Voip, Voice Over Internet Protocol

VoIP, Voice over Internet Protocol, is an emerging new technology that involves the routing of voice conversations over the Internet or any other IP – based network. It does not utilize traditional dedicated, circuit – switched voice transmission lines. Voice data flows over a general – purpose packet switched network
Problems associated with VoIP includes echoes, jitter, latency, packet loss.
Echoes are waves that have been reflected at points on the transmission medium with enough amplitude and time difference to be acknowledged as one different from the original wave transmission. There are two forms of echoes on voice networks, Hybrid and Acoustic Echo. Hybrid echo is an electrical signal reflection that occurs at the 4 –wire to 2 – wire conversion point in a PSTN network. It is caused by impedance matching. It enters a VoIP network whenever there is a connection between PSTN and VoIP networks. Acoustic echo on the other hand is non – linear and is usually caused by poor acoustic isolation between the speaker and microphone of a device.

It can gain entry into a VoIP network from any source. The major difference between the two types of echoes is that Hybrid echo is a property of the line connection and it remains mostly constant throughout the call while acoustic echo varies in latency depending on the environment of the echo source.

Source: www.ditechnetworks.com
Figure 1 :: Echo in a VoIP Network

It is usually greater in VoIP systems than in public switched telephone network (PSTN) because of the inherent delay in VoIP systems.
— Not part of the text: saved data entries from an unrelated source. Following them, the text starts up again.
(** C2: for binary predicted and actual label vectors of one length [N],
    the accuracy [(tp + tn)/N] read off the confusion matrix, with [tp] at
    row 1, column 1 and [tn] at row 0, column 0, is the directly computed
    fraction [count(predicted == actual)/N] of [compare_lists]. *)
Theorem C2_accuracy_from_confusion_matrix
    {L : Type} `{EqDecision L} (negative positive : L) (code : L -> Z)
    (y_true y_pred : list L) (N : nat) :
  negative <> positive ->
  code negative <> code positive ->
  length y_true = N -> length y_pred = N -> (0 < N)%nat ->
  Props.binary negative positive y_true ->
  Props.binary negative positive y_pred ->
  Notebook.fm_test_acc (Sklearn.confusion_matrix negative positive y_true y_pred) N
  = Ok (ratio (Props.agreements y_pred y_true) (Z.of_nat N))
  /\ RScript.mean_of (RScript.compare_lists (Props.numbered code y_pred)
                                           (Props.numbered code y_true))
     = Some (ratio (Props.agreements y_pred y_true) (Z.of_nat N)).
Proof.
  intros Hd Hc Ht Hp HN Bt Bp. split.
  - unfold Notebook.fm_test_acc, Sklearn.confusion_matrix. cbn.
    now rewrite (count_pairs_diagonal negative positive Hd y_true y_pred Bt Bp).
  - assert (Hlen : length (Props.numbered code y_pred)
                   = length (Props.numbered code y_true))
      by (unfold Props.numbered; rewrite !List.length_map; lia).
    assert (Hn := compare_lists_length _ _ Hlen).
    unfold RScript.mean_of.
    rewrite (rsum_compare_lists negative positive code Hc y_pred y_true)
      by (try assumption; lia).
    destruct (RScript.compare_lists _ _) as [| c cs] eqn:E.
    + unfold Props.numbered in Hn. rewrite List.length_map in Hn.
      simpl in Hn. lia.
    + rewrite Hn. unfold Props.numbered. rewrite List.length_map, Hp.
      reflexivity.
Qed.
The human ear has the ability to detect echo waves when the delay from the original wave is equal or close to 10ms. The intensity of the echo wave should also be beat least less than 25 or 30dB of the original wave. PSTN networks do not need echo cancellation on their networks because the echo is not delayed unlike VoIP networks.
In an attempt to reduce the effect of echoes on voice calls, low receiver volume was introduced. This led to callers having to shout into the mouthpiece for the user at the other end to repeat what was said. It served as a means of dealing with echoes before digital processing became possible. The voice signals heard by a listener were attenuated by the hardware. The echo goes through the attenuator twice and provided an avenue for echo reduction. It was however not satisfactory and abandoned when digital echo cancellation became possible.

David Mandelstam said that Digital echo cancellation is based on subtracting from the received signal a correction based on the response of the system to a short of sound, called the finite impulse response (FIR). The FIR is simply the echo one would hear from a short ping.
Latency is technically defined as the time it takes a packet to travel from its source to its destination. It is also known as delay. This problem is most profound in satellite connection because of the large distances the packets have to travel through. It is a common problem in slow and congested connections.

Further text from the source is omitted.